Jade dipped her head, wishing her hair wasn’t braided back, preventing her from hiding behind it. Francene’s words stung. They echoed the same questions that haunted Jade at night. How were they faring at this point? Had Ben found his home yet?
Had he managed to befriend Raine? She missed Kerlee’s jokes. She even missed Geist.
“So, of course we need to consider this as necessary,” Francene said softly. “We don’t know the future, and we need to be as prepared as possible.” Her lips twisted to the side as she regarded Jade. “It’s amazing that Lord Everett hasn’t forced you and Weston out in some public spectacle as a celebratory gesture. So enjoy that, if nothing else.”
Jade loosed a sharp, sarcastic laugh. “Probably because he’s smart enough to know that I’d purposefully throw a wrench in his gears.”
Francene smirked. “Quite likely, my dear. But right now you are quite important to his plans and to the lives of all of us.”
“Isn’t that a bit much to say?” Jade wrinkled her nose. She was more than a mere mechanic—she’d admit that much now—but to be told that she was that important just felt ...odd.

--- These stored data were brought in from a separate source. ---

(** ** Lemmas *)

Lemma implb_false (a b : bool) : a && b = false <-> (a = true -> b = false).
Proof. destruct a, b; naive_solver. Qed.

Section lemmas.
Context (is_stream : value -> bool) (sha1 : list Z -> list Z) (contract : Request -> result thrown unit).

Lemma invoke_Ok minted c inv r o inv' e :
  invoke is_stream sha1 contract minted c inv r o = (inv', Ok e) ->
  made_once_under_retry c inv = false /\
  refuse is_stream c r o (only_reads r inv) = Ok tt /\
  exists id, e = envelope c inv r id /\
    (request_id r = None -> (id, inv') = identity sha1 minted c inv).
Proof.
  unfold invoke. destruct (made_once_under_retry c inv); [done|].
  destruct (refuse _ _ _ _ _) as [[]|]; [|done].
  destruct (request_id r) as [i|].
  - intros [= <- Hc]. apply bind_Ok in Hc as (u & _ & [= <-]). split_and!; try done. by eexists.
  - destruct (identity sha1 minted c inv) as [i inv1].
    intros [= <- Hc]. apply bind_Ok in Hc as (u & _ & [= <-]). split_and!; try done. by exists i.
Qed.

(** a call that may only read reaches what only reads, and says so of what it sends *)
Lemma invoke_readonly minted c inv r o inv' e :
  invoke is_stream sha1 contract minted c inv r o = (inv', Ok e) ->
  only_reads r inv = true -> c_safe c = true /\ readonly e = true.
Proof.
  intros (_ & Hr & i & -> & _)%invoke_Ok Ho. split; [|done].
  unfold refuse in Hr. apply then_Ok in Hr as [Hs%refuse_when_Ok _]. rewrite Ho in Hs.
  by destruct (c_safe c).
Qed.

Lemma enter_readonly limits c endpoint r inv :
  enter limits c endpoint (Some r) = Ok (Served (Some inv)) -> readonly r = true ->
  Trail.readonly inv = true.
Proof.
  unfold enter. intros He Hr. destruct (disposed c && server c); [done|].
  destruct (provided c endpoint) as [e|]; [|done].
  destruct (server c && negb (internal endpoint)); [|by injection He].
  destruct (extend _ _ _); [|done]. injection He as <-. simpl. by rewrite Hr.
Qed.

Lemma enter_chain limits c endpoint r inv :
  enter limits c endpoint r = Ok (Served (Some inv)) ->
  exists e, provided c endpoint = Some e /\
    extend (if unchained e then VUndefined else default VUndefined (r ≫= request_trail))
      (hop c endpoint) limits = Ok (hops inv) /\
    Trail.id inv = r ≫= request_id /\ calls inv = ∅ /\
    (e_safe e = true -> Trail.readonly inv = true).
Proof.
  unfold enter. intros He. destruct (disposed c && server c); [done|].
  destruct (provided c endpoint) as [e|]; [|done]. exists e.
  destruct (server c && negb (internal endpoint)); [|by injection He].
  destruct (extend _ _ _); [|done]. injection He as <-. simpl. split_and!; try done.
  intros ->. apply orb_true_r.
Qed.

(** the calls made one under another, from an invocation down *)
Inductive descends (limits : Limits) : Invocation -> list Callee -> Prop :=
| descends_nil inv : descends limits inv []
| descends_call inv minted c r o inv1 e component endpoint inv' cs :
    invoke is_stream sha1 contract minted c (Some inv) r o = (inv1, Ok e) ->
    enter limits component endpoint (Some e) = Ok (Served (Some inv')) ->
    descends limits inv' cs ->
    descends limits inv (c :: cs).

Lemma descends_readonly limits inv cs :
  Trail.readonly inv = true -> descends limits inv cs -> Forall (fun c => c_safe c = true) cs.
Proof.
  intros Hr Hd. induction Hd as [|inv minted c r o inv1 e component endpoint inv' cs Hi He Hd IH];
    constructor.
  - eapply invoke_readonly in Hi as [? _]; [done|]. unfold only_reads. rewrite Hr. apply orb_true_r.
  - apply IH. eapply enter_readonly; [exact He|].
    eapply invoke_readonly in Hi as [_ ?]; [done|]. unfold only_reads. rewrite Hr. apply orb_true_r.
Qed.

(** *** Identities *)

(** what the identities of the calls of an invocation are made of, call by call *)
Fixpoint parts_made (i : string) (inv : Invocation) (cs : list Callee) : list (list part) :=
  match cs with
  | [] => []
  | c :: cs =>
      let '(n, inv) := ordinal inv (target c) in
      parts_of i c n :: parts_made i inv cs
  end.

Fixpoint identities (minted : string) (inv : option Invocation) (cs : list Callee) : list string :=
  match cs with
  | [] => []
  | c :: cs =>
      let '(i, inv) := identity sha1 minted c inv in
      i :: identities minted inv cs
  end.

Lemma identities_made minted i inv cs :
  Trail.id inv = Some i ->
  identities minted (Some inv) cs = Identity.derive sha1 <$> parts_made i inv cs.
Proof.
  revert inv. induction cs as [|c cs IH]; intros inv Hi; [done|].
  cbn [identities parts_made]. unfold identity. rewrite Hi.
  destruct (ordinal inv (target c)) as [n inv'] eqn:Ho. rewrite fmap_cons.
  rewrite IH; [done|]. injection Ho as _ <-. exact Hi.
Qed.

Lemma parts_made_calls i inv inv' cs :
  calls inv = calls inv' -> parts_made i inv cs = parts_made i inv' cs.
Proof.
  revert inv inv'. induction cs as [|c cs IH]; intros inv inv' Hc; [done|].
  cbn [parts_made]. unfold ordinal. rewrite Hc. f_equal. by apply IH.
Qed.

“Not at all.” Francene slid her mug forward and reached for her glass of water. She swirled it gently, watching the water nearly reach the rim. “If Everett were to fall as leader, the candidate we have now is a cutthroat and a brute, not one meant for strategy and tactics and warfare. We’d be much worse off as a kingdom, and the rest of the southern nations would suffer as well.” Her face fell. “Count Mendez had been Violet’s and my pick as someone who could replace Everett. Now that he’s gone…” She trailed off with a sigh.
Jade chewed on her lip. “What about you as a leader?”
Francene pressed her hand over her heart while she laughed. “Me? No, dear Jade. I am no ruler of nations. My work is in the shadows, in the whispers in the dark, and in the sweat in the sheets. I am no military tactician. You and Weston are our best gamble at this point.”
Jade’s tiny glimmer of hope fell and squashed on the ground. What hope was there? If she wanted her friends to live, she’d have to give them the best chance possible. Which meant a strong Aerugo. And a strong Aerugo needed an alliance with Doldra that would be publicly accepted as official. That meant she had no choice. She would have to marry Weston.